Why do I need semicolons after these imports?

I never really used Traits much in Scala so far, and I want to change this. I have this code:

import tools.nsc.io.Path
import java.io.File

trait ImageFileAcceptor extends FileAcceptor {
    override def accept(f:File) =  {
        super.accept(f) match {
            case true => {
                // additional work to see if it's really an image
            }
            case _ => false
        }
    }
}

The problem is, when I compile with sbt, I keep receiving:

ImageFileAcceptor.scala:2: ';' expected but 'import' found.

If I add ; after the imports, the code compiles.
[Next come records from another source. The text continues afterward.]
(* ================================================================== *)
(** * Part II. Lemmas and theorems                                     *)
(* ================================================================== *)

(** ** Objects *)

Module ObjFacts.
Import Obj.

Section Facts.
Variable V : Type.
Implicit Types (o : obj V) (k : string) (v : V).

Lemma get_set_same k v o : get k (set k v o) = Some v.
Proof.
  induction o as [|[k' v'] o IH]; simpl.
  - now rewrite String.eqb_refl.
  - destruct (String.eqb k k') eqn:E; simpl.
    + now rewrite String.eqb_refl.
    + now rewrite E.
Qed.

Lemma get_set_other k k' v o : k <> k' -> get k' (set k v o) = get k' o.
Proof.
  intros Hne. induction o as [|[k1 v1] o IH]; simpl.
  - destruct (String.eqb k' k) eqn:E; [|reflexivity].
    apply String.eqb_eq in E. congruence.
  - destruct (String.eqb k k1) eqn:E; simpl.
    + apply String.eqb_eq in E. subst k1.
      destruct (String.eqb k' k) eqn:E'; [|reflexivity].
      apply String.eqb_eq in E'. congruence.
    + now rewrite IH.
Qed.

Lemma set_same k v o : get k o = Some v -> set k v o = o.
Proof.
  induction o as [|[k' v'] o IH]; simpl; [discriminate|].
  destruct (String.eqb k k') eqn:E.
  - apply String.eqb_eq in E. intros [= ->]. now subst.
  - intros H. now rewrite IH.
Qed.

Lemma set_set k v w o : set k v (set k w o) = set k v o.
Proof.
  induction o as [|[k' v'] o IH]; simpl.
  - now rewrite String.eqb_refl.
  - destruct (String.eqb k k') eqn:E; simpl.
    + now rewrite String.eqb_refl.
    + now rewrite E, IH.
Qed.

Lemma get_In k v o : get k o = Some v -> In (k, v) o.
Proof.
  induction o as [|[k' v'] o IH]; simpl; [discriminate|].
  destruct (String.eqb k k') eqn:E.
  - apply String.eqb_eq in E. intros [= ->]. left. now subst.
  - intros H. right. auto.
Qed.

Lemma get_None k o : get k o = None <-> ~ In k (map fst o).
Proof.
  induction o as [|[k' v'] o IH]; simpl.
  - tauto.
  - destruct (String.eqb k k') eqn:E.
    + apply String.eqb_eq in E. split; [discriminate|]. intros H. exfalso. apply H. now left.
    + apply String.eqb_neq in E. rewrite IH. split.
      * intros H [H1|H1]; auto.
      * intros H H1. apply H. now right.
Qed.

Lemma In_get k v o : NoDup (map fst o) -> In (k, v) o -> get k o = Some v.
Proof.
  induction o as [|[k' v'] o IH]; simpl; [tauto|].
  intros Hnd [H|H].
  - injection H as -> ->. now rewrite String.eqb_refl.
  - inversion Hnd as [|? ? Hni Hnd']; subst.
    destruct (String.eqb k k') eqn:E.
    + apply String.eqb_eq in E. subst k'. exfalso. apply Hni.
      change k with (fst (k, v)). now apply in_map.
    + auto.
Qed.
(** * The image-detection ingestion pipeline of [scripts/yolo_object_detection.py]

    A shallow embedding of [ImageDetectionProcessor]: the content hasher
    ([get_image_hash]), the dedup gate ([is_image_processed]), the message
    correlator ([get_message_id_for_image]), the per-image step
    ([process_image]), the transactional writer ([save_detections]) and the
    orchestrator ([find_images], [process_all_images]).

    Modelling conventions.
    - A [pathlib.Path] is the list of its components ([Path.parts]); the
      corpus root [IMAGES_DIR] is relative, so [str(path)] joins the parts
      with a slash.  Strings are ASCII strings.
    - Python floats are carried as the rationals they denote: the pipeline
      never computes with them, it only passes them through.
    - The processor object is a state record: the committed rows of
      [raw.image_detections], the number of database round trips made so
      far, a trace holding every [logger] line and every call of the
      detector, newest first, and the transaction of the one connection
      [self.db_conn]: the rows inserted and not yet committed, and whether
      the transaction has failed.
    - The connection is the one [psycopg2.connect] returns and is never put
      in autocommit mode: once a statement has raised, every later
      statement raises until [rollback()] has gone through.  Inserted rows
      reach the table at [commit()] and are dropped by [rollback()].
    - Everything outside the processor is a [World]: the file contents
      (keyed by the path string handed to [open]), the directory listing,
      the rows of [raw.telegram_messages], the detector, and an oracle
      telling at which database round trip a new failure strikes.
    - A Python exception is a [Raise] result; [try]/[except Exception] is
      [try_except].  Effects made before a raise stay in the state. *)

From Stdlib Require Import List String Ascii Bool Arith ZArith QArith Lia.
From Stdlib Require Import Init.Byte.
From Stdlib Require Import Sorting.Permutation Sorting.Sorted.
Import ListNotations.
Local Open Scope string_scope.
Local Open Scope list_scope.

(** ** Paths and strings *)

Definition Path : Type := list string.

(** [image_path.name]: the final component, empty for an empty path. *)
Definition name (p : Path) : string := last p "".

(** [str(image_path)] for a relative path. *)
Definition str (p : Path) : string := String.concat "/" p.

Fixpoint rfind_from (c : ascii) (s : string) (i : nat) (found : option nat)
  : option nat :=
  match s with
  | EmptyString => found
  | String a s' =>
      rfind_from c s' (S i) (if Ascii.eqb a c then Some i else found)
  end.

(** [s.rfind(c)]; [None] stands for Python's [-1]. *)
Definition rfind (c : ascii) (s : string) : option nat := rfind_from c s 0 None.

(** [name.rfind('.')] when [0 < i < len(name) - 1], as [suffix] and [stem]
    of pathlib test it. *)
Definition split_point (nm : string) : option nat :=
  match rfind "."%char nm with
  | Some i =>
      if (0 <? i)%nat && (i <? String.length nm - 1)%nat then Some i else None
  | None => None
  end.

(** [image_path.suffix] *)
Definition suffix (p : Path) : string :=
  match split_point (name p) with
  | Some i => substring i (String.length (name p) - i) (name p)
  | None => ""
  end.

(** [image_path.stem] *)
Definition stem (p : Path) : string :=
  match split_point (name p) with
  | Some i => substring 0 i (name p)
  | None => name p
  end.

Definition lower_char (c : ascii) : ascii :=
  let n := nat_of_ascii c in
  if (65 <=? n)%nat && (n <=? 90)%nat then ascii_of_nat (n + 32) else c.

(** [s.lower()] on ASCII. *)
Fixpoint lower (s : string) : string :=
  match s with
  | EmptyString => EmptyString
  | String c s' => String (lower_char c) (lower s')
  end.

Definition mem_string (x : string) (l : list string) : bool :=
  existsb (String.eqb x) l.

Definition is_digit (c : ascii) : bool :=
  let n := nat_of_ascii c in (48 <=? n)%nat && (n <=? 57)%nat.

(** The pattern [\d+] anchored at the head of [s]: the longest non-empty
    run of digits there (the quantifier is greedy). *)
Fixpoint match_digits_at (s : string) : option string :=
  match s with
  | EmptyString => None
  | String c s' =>
      if is_digit c then
        Some (String c (match match_digits_at s' with
                        | Some r => r
                        | None => EmptyString
                        end))
      else None
  end.

(** [re.search(r'(\d+)', s)]: every start offset is tried from left to
    right and the first match is returned; the result is [group(1)]. *)
Fixpoint re_search_digits (s : string) : option string :=
  match s with
  | EmptyString => None
  | String _ s' =>
      match match_digits_at s with
      | Some m => Some m
      | None => re_search_digits s'
      end
  end.

Fixpoint int_from (s : string) (acc : Z) : Z :=
  match s with
  | EmptyString => acc
  | String c s' => int_from s' (10 * acc + (Z.of_nat (nat_of_ascii c) - 48))
  end.

(** [int(digits)] for a string of decimal digits. *)
Definition int (s : string) : Z := int_from s 0.
(** * PlantEnergy: general wind-farm components

    A shallow embedding of [plantenergy/GeneralWindFarmComponents.py] and the
    properties of its components: the forward evaluations
    ([solve_nonlinear]), the Jacobian dictionaries ([linearize]) and the two
    free boundary helpers.

    Conventions of the embedding.
    - A Python float is a real number ([R]); numpy arithmetic is exact real
      arithmetic, so rounding, [nan] and [inf] are outside the model.
    - A one-dimensional numpy array is a [list R], a two-dimensional one a
      list of rows.  OpenMDAO allocates every declared array with the size
      given to [add_param]/[add_output]; reads [a[n]] inside a loop over
      [range(nTurbines)] are written [a.[n]] and the theorems carry the
      declared sizes as hypotheses.
    - A Python [dict] keyed by strings (or by pairs of strings, for a
      Jacobian) is a [gmap]; ['name%i' % k] is ["name" +:+ pretty k].
    - A raised exception is the [Raise] case of [result]. *)

From Stdlib Require Import Reals Lra Lia.
From stdpp Require Import gmap strings pretty list.

Set Warnings "-clear-no-such-hyp".

Open Scope R_scope.

(** ** Python and numpy primitives *)

Inductive exn : Type :=
| ValueError (msg : string)
| IndexError
| KeyError (key : string)
| AttributeError (attr : string)
| UnboundLocalError (name : string)
| ZeroDivisionError
| QhullError.

Inductive result (A : Type) : Type :=
| Ok (a : A)
| Raise (e : exn).
Arguments Ok {A} a.
Arguments Raise {A} e.

(** A [for] loop over a list of indices whose body may raise: the loop
    state is threaded through, and the first exception ends the loop. *)
Fixpoint for_range {S : Type} (body : S -> nat -> result S) (l : list nat) (s : S)
  : result S :=
  match l with
  | [] => Ok s
  | i :: l =>
      match body s i with
      | Ok s' => for_range body l s'
      | Raise e => Raise e
      end
  end.

(** [range(a, b)]. *)
Definition range (a b : nat) : list nat := seq a (b - a).

Abbreviation vec := (list R).
Abbreviation matrix := (list (list R)).

(** A numpy array of one or of two dimensions. *)
Inductive ndarray : Type :=
| A1 (v : vec)
| A2 (m : matrix).

(** A Jacobian dictionary: [J[output, input] = block]. *)
Abbreviation jacobian := (gmap (string * string) ndarray).

(** [a[n]] for an index known to be in range. *)
Definition idx (a : vec) (n : nat) : R := nth n a 0.
Notation "a .[ n ]" := (idx a n) (at level 1, n at level 200, format "a .[ n ]").

(** [M[i, j]]. *)
Definition idx2 (M : matrix) (i j : nat) : R := nth j (nth i M []) 0.

(** [np.zeros(n)], [np.ones(n)], [np.zeros([r, c])], [np.eye(n)]. *)
Definition np_zeros (n : nat) : vec := replicate n 0.
Definition np_ones (n : nat) : vec := replicate n 1.
Definition np_zeros2 (r c : nat) : matrix := replicate r (np_zeros c).
Definition np_eye (n : nat) : matrix :=
  (fun i => (fun j => if Nat.eqb i j then 1 else 0) <$> seq 0 n) <$> seq 0 n.

(** Elementwise arithmetic on arrays of one size, and array-by-scalar. *)
Definition vadd (a b : vec) : vec := zip_with Rplus a b.
Definition vsub (a b : vec) : vec := zip_with Rminus a b.
Definition vmul (a b : vec) : vec := zip_with Rmult a b.
Definition vscale (a : vec) (c : R) : vec := (fun x => x * c) <$> a.
Definition vdivs (a : vec) (c : R) : vec := (fun x => x / c) <$> a.

(** [M * v] for a matrix and a vector: numpy broadcasts [v] along the rows,
    so column [j] of [M] is scaled by [v[j]]. *)
Definition mrow_mul (M : matrix) (v : vec) : matrix := (fun row => vmul row v) <$> M.
Definition mscale (M : matrix) (c : R) : matrix := (fun row => vscale row c) <$> M.
Definition mdivs (M : matrix) (c : R) : matrix := (fun row => vdivs row c) <$> M.

(** [M[i][j] = x]. *)
Definition mset (M : matrix) (i j : nat) (x : R) : matrix :=
  alter (fun row => <[j := x]> row) i M.

(** Python's builtin [sum] and [np.sum] of a one-dimensional array: a left
    fold from [0]. *)
Definition py_sum (a : vec) : R := fold_left Rplus a 0.

(** [c * a] with the scalar on the left, and [-a]. *)
Definition svmul (c : R) (a : vec) : vec := (fun x => c * x) <$> a.
Definition vneg (a : vec) : vec := Ropp <$> a.

(** [np.sum(M, 0)] (column sums of a matrix with [ncols] columns) and
    [np.matmul(M, v)]. *)
Definition np_sum0 (M : matrix) (ncols : nat) : vec :=
  (fun j => py_sum ((fun row => row.[j]) <$> M)) <$> seq 0 ncols.
Definition np_matmul (M : matrix) (v : vec) : vec :=
  (fun row => py_sum (vmul row v)) <$> M.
Here's FileAcceptor:

import java.io.File

trait FileAcceptor extends Acceptable {
    override def accept(f:File):Boolean = f.isFile
}

And here's Acceptable:

import java.io.File

trait Acceptable {
    def accept(f:File):Boolean
}

I don't understand why I need semicolons after the imports.

Maybe the output of sbt is helpful:

[info] Building project tt 1.0 against Scala 2.8.1
[info]    using sbt.DefaultProject with sbt 0.7.5 and Scala 2.7.7

Upvotes: 5

Views: 1945

Answers (1)

troutwine
troutwine

Reputation: 3821

When the scala compiler encounters a Macintosh line ending--being \r--the scala compiler will erroneously declare the need for a semi-colon, as Moritz so deduced. Section 1.2 of the Scala Reference Manual describe correct newline characters. I could not find in the Reference which character literals were considered as newlines. From experience, both Windows (\r\n) and Unix (\n) are acceptable. Presumably scala is strictly compatible with Java in this regard.